__Material for the task__

Lemma going_move st d before u o : going st [] -> o ∈ xs -> element pe_new o -> oid_off d = 0 \/ oid_off d ∈ ys ->
  (pe_new <> pe_old -> fresh (b + (o + pe_new)) /\ fresh (b + (o + pe_new) + 16)) ->
  let d' := dest_of ys (oid_off d) before in
  let st' := move_entries p_ops uuid_lo al pe_old head_old pe_new head_new d before (Oid u o) st in
  going st' (move_assigns uuid_lo s head_old pe_old head_new pe_new d' before o) /\ (pe_new <> pe_old -> uuid_stored pe_new st' o).
Proof.
  intros Hg Hx Hen Hd Hf d' st'. assert (element pe_old o) as Hex by (by apply (xs_element _ xs)). subst st'. unfold move_entries, move_assigns. cbn [oid_off]. fold b.
  rewrite (entry_addr pe_old Hpo o Hex), (entry_addr pe_new Hpn o Hen). pose proof (get_dest_mem pe_new Hpn head_new ys Hn Ln En st [] d before Hg) as Ed. fold d' in Ed.
  pose proof (dest_place ys d before Hd) as Hp. fold d' in Hp. destruct (list_get_dest p_ops (lmem st) head_new d pe_new before) as [ud dd]. cbn [oid_off] in Ed |- *. subst dd.
  assert (head_old = head_new -> d' ∈ ys) as Hin by (intros Eh; destruct (Same Eh) as [_ <-]; destruct Hp as [?|[_ ->]]; [done|by apply elem_of_nil in Hx]).
  unfold oid_off_addr, pe_next, pe_prev, pe_first.
  assert (head_old = head_new -> load64 (lmem st) (OBJ_OFF_TO_PTR b (u64 (d' + pe_new)) + 16 + 8) = s (CPrev (d' + pe_new)) /\
    load64 (lmem st) (OBJ_OFF_TO_PTR b (u64 (d' + pe_new)) + 8) = s (CNext (d' + pe_new)) /\
    load64 (lmem st) (b + (o + pe_old) + 8) = s (CNext (o + pe_old)) /\ load64 (lmem st) (head_old + 8) = s (CFirst head_old)) as HL.
  { intros Eh. pose proof (Hin Eh) as Hd'. assert (element pe_new d') as He by (by apply (xs_element _ ys)). rewrite (entry_addr pe_new Hpn d' He).
    rewrite (going_load st [] (CPrev (d' + pe_new))), (going_load st [] (CNext (d' + pe_new))), (going_load st [] (CNext (o + pe_old))), (going_load st [] (CFirst head_old));
      try done; try (cbn; lia); [by apply stable_first|apply stable_next, Hex|apply stable_next, He|apply stable_prev, He]. }
  assert (let '(nx, pv, st1) := list_insert_user p_ops uuid_lo al (ArgsInsert head_new (Oid ud d') (OBJ_OFF_TO_PTR b (u64 (d' + pe_new))) before) (ArgsCommon pe_new o (b + (o + pe_new)))
        (list_remove_single p_ops uuid_lo al (ArgsRemove pe_old o head_old (b + (o + pe_old))) st) in
      let st' := list_fill_entry_redo_log p_ops uuid_lo al (ArgsCommon pe_new o (b + (o + pe_new))) nx pv (negb (pe_new =? pe_old)) st1 in
      going st' (remove_assigns uuid_lo s head_old pe_old o ++ place_assigns uuid_lo s head_new pe_new d' before o) /\ (pe_new <> pe_old -> uuid_stored pe_new st' o)) as Hall.
  { pose proof (going_remove pe_old Hpo head_old xs Ho Lo Eo st [] o Hg Hx ltac:(cbn; lia)) as H1. cbn [app] in H1.
    pose proof (going_place pe_new Hpn head_new ys Hn Ln En _ _ ud d' before o (b + (o + pe_new)) (negb (pe_new =? pe_old)) H1 Hen ltac:(tauto) eq_refl) as H2.
    destruct (list_insert_user _ _ _ _ _ _) as [[nx pv] st1]. destruct H2 as [H2 H3]; [pose proof (length_remove head_old pe_old o); lia|destruct (Z.eqb_spec pe_new pe_old); cbn; [done|auto]|].
    split; [done|]. intros Hne. apply H3. by destruct (Z.eqb_spec pe_new pe_old). }
  destruct (Z.eqb_spec head_old head_new) as [Eh|Eh]; cbn [andb].
  - destruct (HL Eh) as (-> & -> & -> & ->). assert (pe_new <> pe_old -> False) as Hpe by (intros Hne; apply Hne; symmetry; apply (Same Eh)).
    destruct (d' =? o); [split; [done|tauto]|]. destruct (before && (s (CPrev (d' + pe_new)) =? o)).
    { split; [|tauto]. destruct (s (CFirst head_old) =? d'); cbn [negb]; [|done]. apply (going_update_head st [] head_old o Hg Ho); [by apply (element_range pe_old)|cbn; lia]. }
    destruct (negb before && (s (CNext (d' + pe_new)) =? o)); [|revert Hall; by destruct (list_insert_user _ _ _ _ _ _) as [[nx pv] st1]].
    split; [|tauto]. destruct (s (CFirst head_old) =? o); cbn [negb]; [|done]. apply (going_update_head st [] head_old _ Hg Ho); [|cbn; lia].
    apply (element_range pe_old), (xs_element _ xs); [done|]. by apply (neighbours s pe_old xs o (la_links _ _ _ _ _ Lo)).
  - revert Hall. by destruct (list_insert_user _ _ _ _ _ _) as [[nx pv] st1].
Qed.
End Move.
End Run.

__Work instructions__
Would you output the whole listing exactly as written?

__Task answer__
Lemma going_move st d before u o : going st [] -> o ∈ xs -> element pe_new o -> oid_off d = 0 \/ oid_off d ∈ ys ->
  (pe_new <> pe_old -> fresh (b + (o + pe_new)) /\ fresh (b + (o + pe_new) + 16)) ->
  let d' := dest_of ys (oid_off d) before in
  let st' := move_entries p_ops uuid_lo al pe_old head_old pe_new head_new d before (Oid u o) st in
  going st' (move_assigns uuid_lo s head_old pe_old head_new pe_new d' before o) /\ (pe_new <> pe_old -> uuid_stored pe_new st' o).
Proof.
  intros Hg Hx Hen Hd Hf d' st'. assert (element pe_old o) as Hex by (by apply (xs_element _ xs)). subst st'. unfold move_entries, move_assigns. cbn [oid_off]. fold b.
  rewrite (entry_addr pe_old Hpo o Hex), (entry_addr pe_new Hpn o Hen). pose proof (get_dest_mem pe_new Hpn head_new ys Hn Ln En st [] d before Hg) as Ed. fold d' in Ed.
  pose proof (dest_place ys d before Hd) as Hp. fold d' in Hp. destruct (list_get_dest p_ops (lmem st) head_new d pe_new before) as [ud dd]. cbn [oid_off] in Ed |- *. subst dd.
  assert (head_old = head_new -> d' ∈ ys) as Hin by (intros Eh; destruct (Same Eh) as [_ <-]; destruct Hp as [?|[_ ->]]; [done|by apply elem_of_nil in Hx]).
  unfold oid_off_addr, pe_next, pe_prev, pe_first.
  assert (head_old = head_new -> load64 (lmem st) (OBJ_OFF_TO_PTR b (u64 (d' + pe_new)) + 16 + 8) = s (CPrev (d' + pe_new)) /\
    load64 (lmem st) (OBJ_OFF_TO_PTR b (u64 (d' + pe_new)) + 8) = s (CNext (d' + pe_new)) /\
    load64 (lmem st) (b + (o + pe_old) + 8) = s (CNext (o + pe_old)) /\ load64 (lmem st) (head_old + 8) = s (CFirst head_old)) as HL.
  { intros Eh. pose proof (Hin Eh) as Hd'. assert (element pe_new d') as He by (by apply (xs_element _ ys)). rewrite (entry_addr pe_new Hpn d' He).
    rewrite (going_load st [] (CPrev (d' + pe_new))), (going_load st [] (CNext (d' + pe_new))), (going_load st [] (CNext (o + pe_old))), (going_load st [] (CFirst head_old));
      try done; try (cbn; lia); [by apply stable_first|apply stable_next, Hex|apply stable_next, He|apply stable_prev, He]. }
  assert (let '(nx, pv, st1) := list_insert_user p_ops uuid_lo al (ArgsInsert head_new (Oid ud d') (OBJ_OFF_TO_PTR b (u64 (d' + pe_new))) before) (ArgsCommon pe_new o (b + (o + pe_new)))
        (list_remove_single p_ops uuid_lo al (ArgsRemove pe_old o head_old (b + (o + pe_old))) st) in
      let st' := list_fill_entry_redo_log p_ops uuid_lo al (ArgsCommon pe_new o (b + (o + pe_new))) nx pv (negb (pe_new =? pe_old)) st1 in
      going st' (remove_assigns uuid_lo s head_old pe_old o ++ place_assigns uuid_lo s head_new pe_new d' before o) /\ (pe_new <> pe_old -> uuid_stored pe_new st' o)) as Hall.
  { pose proof (going_remove pe_old Hpo head_old xs Ho Lo Eo st [] o Hg Hx ltac:(cbn; lia)) as H1. cbn [app] in H1.
    pose proof (going_place pe_new Hpn head_new ys Hn Ln En _ _ ud d' before o (b + (o + pe_new)) (negb (pe_new =? pe_old)) H1 Hen ltac:(tauto) eq_refl) as H2.
    destruct (list_insert_user _ _ _ _ _ _) as [[nx pv] st1]. destruct H2 as [H2 H3]; [pose proof (length_remove head_old pe_old o); lia|destruct (Z.eqb_spec pe_new pe_old); cbn; [done|auto]|].
    split; [done|]. intros Hne. apply H3. by destruct (Z.eqb_spec pe_new pe_old). }
  destruct (Z.eqb_spec head_old head_new) as [Eh|Eh]; cbn [andb].
  - destruct (HL Eh) as (-> & -> & -> & ->). assert (pe_new <> pe_old -> False) as Hpe by (intros Hne; apply Hne; symmetry; apply (Same Eh)).
    destruct (d' =? o); [split; [done|tauto]|]. destruct (before && (s (CPrev (d' + pe_new)) =? o)).
    { split; [|tauto]. destruct (s (CFirst head_old) =? d'); cbn [negb]; [|done]. apply (going_update_head st [] head_old o Hg Ho); [by apply (element_range pe_old)|cbn; lia]. }
    destruct (negb before && (s (CNext (d' + pe_new)) =? o)); [|revert Hall; by destruct (list_insert_user _ _ _ _ _ _) as [[nx pv] st1]].
    split; [|tauto]. destruct (s (CFirst head_old) =? o); cbn [negb]; [|done]. apply (going_update_head st [] head_old _ Hg Ho); [|cbn; lia].
    apply (element_range pe_old), (xs_element _ xs); [done|]. by apply (neighbours s pe_old xs o (la_links _ _ _ _ _ Lo)).
  - revert Hall. by destruct (list_insert_user _ _ _ _ _ _) as [[nx pv] st1].
Qed.
End Move.
End Run.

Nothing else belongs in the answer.